Justin Broadrick’s musical rebirth since disbanding Godflesh and starting Jesu has been extraordinary, resulting in the most prolific period of the singer/guitarist’s venerable career. Since 2004, along with a pair of excellent, not to mention well-received full-length albums, Jesu has put out six EPs, with several more set to follow in 2008. In conversation with Broadrick this past fall, even he admitted amazement at the rate at which he’s releasing new music. “It’s ridiculous, I have to stop myself from writing, I just come up with too much music,” he said. “Whereas with Godflesh, from the mid-period onward, it was a struggle to come up with what I thought was the right stuff, but with Jesu it flows so easily that I have to keep myself away from my studio, to stop myself from writing yet another album.”
What makes this creative run so much more special has been the quality of the music Broadrick and Jesu has written and recorded. The albums, 2005’s Jesu and 2007’s Conqueror, of course, have attracted the majority of the attention, but those smaller releases, especially those from the past couple years, have often been just as revelatory. 2006’s Silver EP had Broadrick stressing hooks instead of his usual dominant, heavily layered guitar sound, the shimmering melodies a watershed moment or Jesu, leading to the more even balance between heaviness and prettiness on Conqueror. On Sun Down/Sun Rise, on the other hand, Broadrick and his band of bassist Diarmuid Dalton and drummer Ted Parsons flexed their shoegaze muscle on a pair of epic tracks, serving as a sublime companion piece to the more accessible Conqueror.
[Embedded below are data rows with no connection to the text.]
(** ** The right edge *)

(** A node at the right edge. *)
Lemma core_append b lo hi S M (fst' : bool) :
  core b lo hi S M -> hi < N -> length_ b + 1 < sbsize_ b -> (fst' = false -> lo < hi) -> (fst' = true -> lo = hi) ->
  exists b', put_node b hi (new_node hi) = Ok b' /\ sbsize_ b' = sbsize_ b /\
    length_ b' = length_ b /\
    core (set_length (wrap_i32 (length_ b' + 1)) (if fst' then set_first hi b' else b')) lo (hi + 1) S M.
Proof.
  intros H Hhi Hroom Hf Ht. pose proof (c_range _ _ _ _ _ H). pose proof (c_len _ _ _ _ _ H) as Hlen.
  pose proof (c_sized _ _ _ _ _ H) as Hs. destruct (put_node_spec b hi (new_node hi) Hs ltac:(lia)) as (a & E & Hla & Ha).
  exists (set_SBN a b). split; [done|]. split; [done|]. split; [done|].
  destruct Hs as [Hs1 Hs2]. assert (Hw : wrap_i32 (length_ b + 1) = length_ b + 1) by (rewrite wrap_small; lia).
  cbn [length_ set_SBN]. rewrite Hw.
  assert (Hni : hi ∉ S /\ hi ∉ M).
  { split; intros Hin; [apply (c_S _ _ _ _ _ H) in Hin|apply (c_M _ _ _ _ _ H) in Hin]; lia. }
  constructor; try lia.
  - unfold sized. destruct fst'; cbn; by rewrite Hla.
  - destruct fst'; cbn; lia.
  - destruct fst'; cbn; lia.
  - intros _. destruct fst'; cbn; [rewrite Ht by done; lia|apply H; by apply Hf].
  - intros j Hj. change (SBNI _ j) with (SBNI (set_SBN a b) j) at 1 || (destruct fst'; change (SBNI _ j) with (SBNI (set_SBN a b) j)).
    all: rewrite Ha by lia; destruct (decide (j = hi)) as [->|Hne];
      [exists (new_node hi); split; [done|]; unfold node_ok; cbn; naive_solver|apply H; lia].
  - intros x Hx. apply (c_S _ _ _ _ _ H) in Hx. lia.
  - intros x Hx. apply (c_M _ _ _ _ _ H) in Hx. split; [lia|tauto].
Qed.

Lemma create_spec a b S M :
  core b (a + 1) (a + 1) S M -> a + 1 < N ->
  exists b', create a b = Ok b' /\ core b' (a + 1) (a + 2) S M.
Proof.
  intros H Ha. pose proof (c_len _ _ _ _ _ H) as Hlen. pose proof (c_sized _ _ _ _ _ H) as [Hs _].
  destruct (core_append b (a + 1) (a + 1) S M true H Ha) as (b' & E & Es & El & H'); [lia|done|done|].
  unfold create. rewrite E. cbn [rbind]. cbn [sbsize_ set_length set_first length_].
  rewrite El, Es, Hlen in *. replace (a + 1 - (a + 1) + 1) with 1 in * by lia.
  change (wrap_i32 1) with 1 in *. rewrite (proj2 (Z.leb_gt _ _)) by lia. cbn [rbind].
  eexists. split; [done|]. replace (a + 2) with (a + 1 + 1) by lia. by apply core_changed.
Qed.

Context (junk : nat -> ScoreBoardNode).

(** The copy into an array of twice the size. *)
Lemma resizeSB_spec b lo hi S M :
  core b lo hi S M -> lo < hi -> sbsize_ b <= 2 ^ 29 ->
  exists b', resizeSB junk (wrap_i32 (sbsize_ b * 2)) b = Ok b' /\ core b' lo hi S M /\ sbsize_ b' = 2 * sbsize_ b.
Proof.
  intros H Hlt Hsz. pose proof (c_range _ _ _ _ _ H). pose proof (c_len _ _ _ _ _ H) as Hlen.
  pose proof (c_sized _ _ _ _ _ H) as Hs. pose proof Hs as [Hs1 Hs2]. pose proof (c_fits _ _ _ _ _ H) as Hfit.
  set (n := sbsize_ b) in *. unfold resizeSB.
  destruct (first_node _ _ _ _ _ H Hlt) as (f & -> & Ef & _). cbn [rbind]. rewrite Ef, Hlen.
  rewrite (wrap_small (n * 2)), (wrap_small (n * 2 + 1)), (wrap_small (lo + (hi - lo))) by lia.
  set (get := fun (a : list ScoreBoardNode) j => aget a (Z.rem j (n * 2))).
  destruct (for_loop_spec (fun i a => Z.of_nat (length a) = n * 2 + 1 /\ forall j, lo <= j < i -> get a j = SBNI b j)
    lo (lo + (hi - lo) + 1) (fun i a => let! v := SBNI b i in aset a (Z.rem i (n * 2)) v) (new_nodes junk (n * 2 + 1)))
    as (a & -> & Hla & Ha); [lia| | |].
  - unfold new_nodes. rewrite length_fmap, length_seq. split; [lia|]. intros j Hj. lia.
  - intros i a Hi (Hla & Ha). destruct (SBNI_some b i Hs ltac:(lia)) as [v Ev]. rewrite Ev. cbn [rbind].
    pose proof (rem_range i (n * 2) ltac:(lia) ltac:(lia)) as Hr. unfold aset.
    rewrite (proj2 (Z.ltb_ge _ 0)), (proj2 (Z.leb_gt _ _)) by lia. cbn [orb].
    eexists. split; [done|]. split; [by rewrite length_insert|]. intros j Hj. unfold get, aget.
    pose proof (rem_range j (n * 2) ltac:(lia) ltac:(lia)) as Hr'. rewrite (proj2 (Z.ltb_ge _ 0)) by lia.
    destruct (decide (j = i)) as [->|Hne].
    + by rewrite list_lookup_insert_eq by lia.
    + rewrite list_lookup_insert_ne.
      * rewrite <- (Ha j) by lia. unfold get, aget. by rewrite (proj2 (Z.ltb_ge _ 0)) by lia.
      * intros E. apply Hne. symmetry. apply (rem_apart i j (n * 2)); lia.
  - cbn [rbind]. eexists. split; [done|]. split; [|cbn; lia]. constructor; cbn; try (by apply H); try lia.
    + unfold sized. cbn. lia.
    + intros i Hi. change (SBNI _ i) with (get a i). rewrite Ha by lia. by apply H.
Qed.

Lemma enlarge_spec fuel r a : forall b lo hi S M,
  core b lo hi S M -> lo < hi -> r - a <= N + 1 -> N + 2 < sbsize_ b * 2 ^ Z.of_nat fuel ->
  exists b', enlarge junk fuel r a b = Ok b' /\ core b' lo hi S M /\ r - a < sbsize_ b' - 1 /\
    sbsize_ b <= sbsize_ b'.
Proof.
  induction fuel as [|fuel IH]; intros b lo hi S M H Hlt Hra Hf; cbn [enlarge];
    pose proof (c_sized _ _ _ _ _ H) as [Hs _]; destruct (Z.leb_spec (sbsize_ b - 1) (r - a)).
  - change (2 ^ Z.of_nat 0) with 1 in Hf. lia.
  - exists b. split_and!; [done|done|lia|lia].
  - destruct (resizeSB_spec b lo hi S M H Hlt) as (b1 & -> & R1 & E1); [lia|]. cbn [rbind].
    destruct (IH b1 lo hi S M R1 Hlt Hra) as (b' & -> & R2 & R3 & R4).
    + rewrite E1. rewrite Nat2Z.inj_succ, Z.pow_succ_r in Hf by lia. lia.
    + exists b'. split_and!; [done|done|done|lia].
  - exists b. split_and!; [done|done|lia|lia].
Qed.

Lemma last_node_spec b lo hi S M :
  core b lo hi S M -> lo < hi -> exists v, last_node b = Ok v /\ seq_no_ v = hi - 1.
Proof.
  intros H Hlt. pose proof (c_range _ _ _ _ _ H). pose proof (c_len _ _ _ _ _ H) as Hlen.
  pose proof (c_sized _ _ _ _ _ H) as [Hs _]. unfold last_node. rewrite (c_first _ _ _ _ _ H Hlt), Hlen.
  rewrite (wrap_small (lo + (hi - lo))), (wrap_small (lo + (hi - lo) + sbsize_ b)), wrap_small by lia.
  replace (lo + (hi - lo) + sbsize_ b - 1) with (hi - 1 + sbsize_ b) by lia. rewrite SBNI_wrap by lia.
  destruct (c_nodes _ _ _ _ _ H (hi - 1) ltac:(lia)) as (v & -> & Ev & _). by exists v.
Qed.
The four-track Lifeline EP continues Jesu’s steady evolution, as Broadrick keeps on moving steadily away from the more unsettling, angry tones of Godflesh. At the same time, while the melodies have become increasingly wistful, the Godflesh influence remains ever-present, Broadrick’s guitar tone dominating and Parsons’s methodical, metronomic drumming style slowly but insistently driving the music. Still, when you hear something as low-key as the title track, which kicks off the EP, the separation from Godflesh, as far as sentiment is concerned, is wide, incredibly so. Drifting from the effects-drenched tones of My Bloody Valentine and Ride (two bands that will always be brought up in a Jesu review) to the more spacious, ethereal strains of the closely-related sounds of dreampop, “Lifeline” is as light as “Christbait Rising” is monolithic, airy synths (or is it layered feedback drone?) dominating the song’s latter half as Broadrick continues to strengthen his vocal delivery, his melodies as melancholic as we’d expect.
Conversely, “You Wear Their Masks” treads territory more familiar to Jesu fans, as the guitar is given much more weight, its darkwave-inspired melody enhanced subtly by some of Broadrick’s trademark crunch. “End of the Road”, meanwhile, is blatantly, almost defiantly accessible, as acoustic guitar and arpegiatted synth notes add an innocent quality to Broadrick’s already winsome and reflective arrangement, as he unabashedly displays optimism, crooning his lone verse like a mantra: ” If these scars don’t heal / I don’t mind / There’s a cut somewhere / I can’t find / Lose it again / I don’t mind / I’ll be at peace / Still inside.”
By far the most daring track on the disc is “Storm Comin’”, a collaboration with former Swans vocalist/keyboardist Jarboe. Like the great Diamanda Galas, Jarboe possesses one of the most unique, charismatic, versatile voices in music today, and over Broadrick’s backdrop of looped guitars, thrumming bass, and drum machine, Jarboe slowly, steadily works her way into the mix, going from a gentle whisper, to a menacing snarl, to soaring vocalizing. It’s Jesu’s most outwardly theatrical piece of music to date, embracing understated melodies, instrumental bombast, and powerful vocals like Broadrick has never done before.
The success of “Storm Comin’” bodes well for 2008, as Broadrick and Jarboe have teamed up for the upcoming J2 project, which will be released in EP form this coming spring. Since the next Jesu album won’t see the light of day until we’re well into 2009, and judging how Broadrick seems to be on the best roll of his life, we’ll take any side project Broadrick will toss our way.